[GIVEN DATA — start]

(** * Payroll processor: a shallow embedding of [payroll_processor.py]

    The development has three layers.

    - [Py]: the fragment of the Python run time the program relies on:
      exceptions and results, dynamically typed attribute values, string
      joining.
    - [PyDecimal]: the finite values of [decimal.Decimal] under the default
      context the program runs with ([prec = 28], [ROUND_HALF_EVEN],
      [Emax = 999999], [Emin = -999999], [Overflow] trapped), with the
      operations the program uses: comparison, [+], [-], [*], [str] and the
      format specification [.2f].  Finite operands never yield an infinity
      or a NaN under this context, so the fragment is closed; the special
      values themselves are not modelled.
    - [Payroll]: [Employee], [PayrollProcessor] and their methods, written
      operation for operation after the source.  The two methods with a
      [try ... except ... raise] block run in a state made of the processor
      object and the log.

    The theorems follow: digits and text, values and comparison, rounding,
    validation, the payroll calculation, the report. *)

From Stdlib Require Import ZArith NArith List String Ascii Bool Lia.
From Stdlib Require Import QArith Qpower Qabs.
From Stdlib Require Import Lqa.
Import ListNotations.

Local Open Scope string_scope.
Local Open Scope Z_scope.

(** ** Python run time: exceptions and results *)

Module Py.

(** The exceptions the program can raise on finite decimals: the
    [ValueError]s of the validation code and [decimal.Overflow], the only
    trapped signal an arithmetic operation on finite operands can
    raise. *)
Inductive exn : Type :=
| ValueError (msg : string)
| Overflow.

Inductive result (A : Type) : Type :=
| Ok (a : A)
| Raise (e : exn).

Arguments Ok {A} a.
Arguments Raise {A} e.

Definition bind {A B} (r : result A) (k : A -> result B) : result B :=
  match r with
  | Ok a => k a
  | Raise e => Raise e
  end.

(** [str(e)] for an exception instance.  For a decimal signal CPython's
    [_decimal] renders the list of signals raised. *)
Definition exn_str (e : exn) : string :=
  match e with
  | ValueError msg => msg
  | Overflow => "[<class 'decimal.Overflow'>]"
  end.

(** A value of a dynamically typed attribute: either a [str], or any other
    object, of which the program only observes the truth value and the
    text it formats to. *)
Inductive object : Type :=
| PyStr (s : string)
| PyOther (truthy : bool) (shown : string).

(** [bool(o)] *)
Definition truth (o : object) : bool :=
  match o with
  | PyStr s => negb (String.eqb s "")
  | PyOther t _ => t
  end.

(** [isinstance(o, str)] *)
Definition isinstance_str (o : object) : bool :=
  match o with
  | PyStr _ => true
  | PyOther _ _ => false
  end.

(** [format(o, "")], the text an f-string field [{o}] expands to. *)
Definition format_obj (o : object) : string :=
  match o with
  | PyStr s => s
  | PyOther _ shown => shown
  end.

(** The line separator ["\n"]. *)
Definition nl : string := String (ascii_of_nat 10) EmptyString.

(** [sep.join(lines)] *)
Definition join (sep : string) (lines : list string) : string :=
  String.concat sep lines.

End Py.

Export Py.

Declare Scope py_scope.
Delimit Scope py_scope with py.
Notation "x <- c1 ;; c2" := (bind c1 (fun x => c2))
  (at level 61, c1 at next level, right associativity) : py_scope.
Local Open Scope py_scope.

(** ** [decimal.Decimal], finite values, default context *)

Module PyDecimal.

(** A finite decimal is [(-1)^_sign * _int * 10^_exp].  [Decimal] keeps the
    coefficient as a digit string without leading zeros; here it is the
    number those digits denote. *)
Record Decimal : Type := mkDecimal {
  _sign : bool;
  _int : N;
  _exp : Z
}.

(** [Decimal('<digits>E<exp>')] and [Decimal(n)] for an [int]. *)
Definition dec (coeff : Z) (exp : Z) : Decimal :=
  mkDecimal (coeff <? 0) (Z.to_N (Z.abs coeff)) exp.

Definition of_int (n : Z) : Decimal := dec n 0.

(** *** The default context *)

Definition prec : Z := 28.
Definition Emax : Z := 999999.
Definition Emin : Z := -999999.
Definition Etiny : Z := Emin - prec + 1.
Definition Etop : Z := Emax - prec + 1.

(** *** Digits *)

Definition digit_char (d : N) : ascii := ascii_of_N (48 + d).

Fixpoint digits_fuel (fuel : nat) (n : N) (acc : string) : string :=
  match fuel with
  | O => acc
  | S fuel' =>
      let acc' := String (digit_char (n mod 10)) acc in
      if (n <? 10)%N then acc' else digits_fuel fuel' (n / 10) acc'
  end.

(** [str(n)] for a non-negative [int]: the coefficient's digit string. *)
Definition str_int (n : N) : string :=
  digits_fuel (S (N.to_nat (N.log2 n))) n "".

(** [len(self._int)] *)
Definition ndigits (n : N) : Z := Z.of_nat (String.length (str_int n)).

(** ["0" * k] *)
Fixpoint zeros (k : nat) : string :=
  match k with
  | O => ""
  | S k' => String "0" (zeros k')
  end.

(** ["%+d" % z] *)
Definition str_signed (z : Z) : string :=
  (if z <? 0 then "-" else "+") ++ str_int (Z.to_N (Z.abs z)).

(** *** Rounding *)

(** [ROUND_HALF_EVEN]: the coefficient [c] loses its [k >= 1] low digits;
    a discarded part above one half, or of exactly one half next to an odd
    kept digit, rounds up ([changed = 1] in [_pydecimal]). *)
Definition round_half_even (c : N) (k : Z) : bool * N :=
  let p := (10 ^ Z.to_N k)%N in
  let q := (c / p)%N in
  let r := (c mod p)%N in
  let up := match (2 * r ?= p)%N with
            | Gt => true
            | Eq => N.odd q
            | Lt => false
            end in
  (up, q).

[GIVEN DATA — finish]

• [ACTION ITEM] There is a run of lines above from the one with "[Emax = 999999], [Emin" to the one with "The theorems follow: digits"; print exactly that run, both ends included, and nothing else.

• [RESPONSE TO THIS EXERCISE]
      [Emax = 999999], [Emin = -999999], [Overflow] trapped), with the
      operations the program uses: comparison, [+], [-], [*], [str] and the
      format specification [.2f].  Finite operands never yield an infinity
      or a NaN under this context, so the fragment is closed; the special
      values themselves are not modelled.
    - [Payroll]: [Employee], [PayrollProcessor] and their methods, written
      operation for operation after the source.  The two methods with a
      [try ... except ... raise] block run in a state made of the processor
      object and the log.

    The theorems follow: digits and text, values and comparison, rounding,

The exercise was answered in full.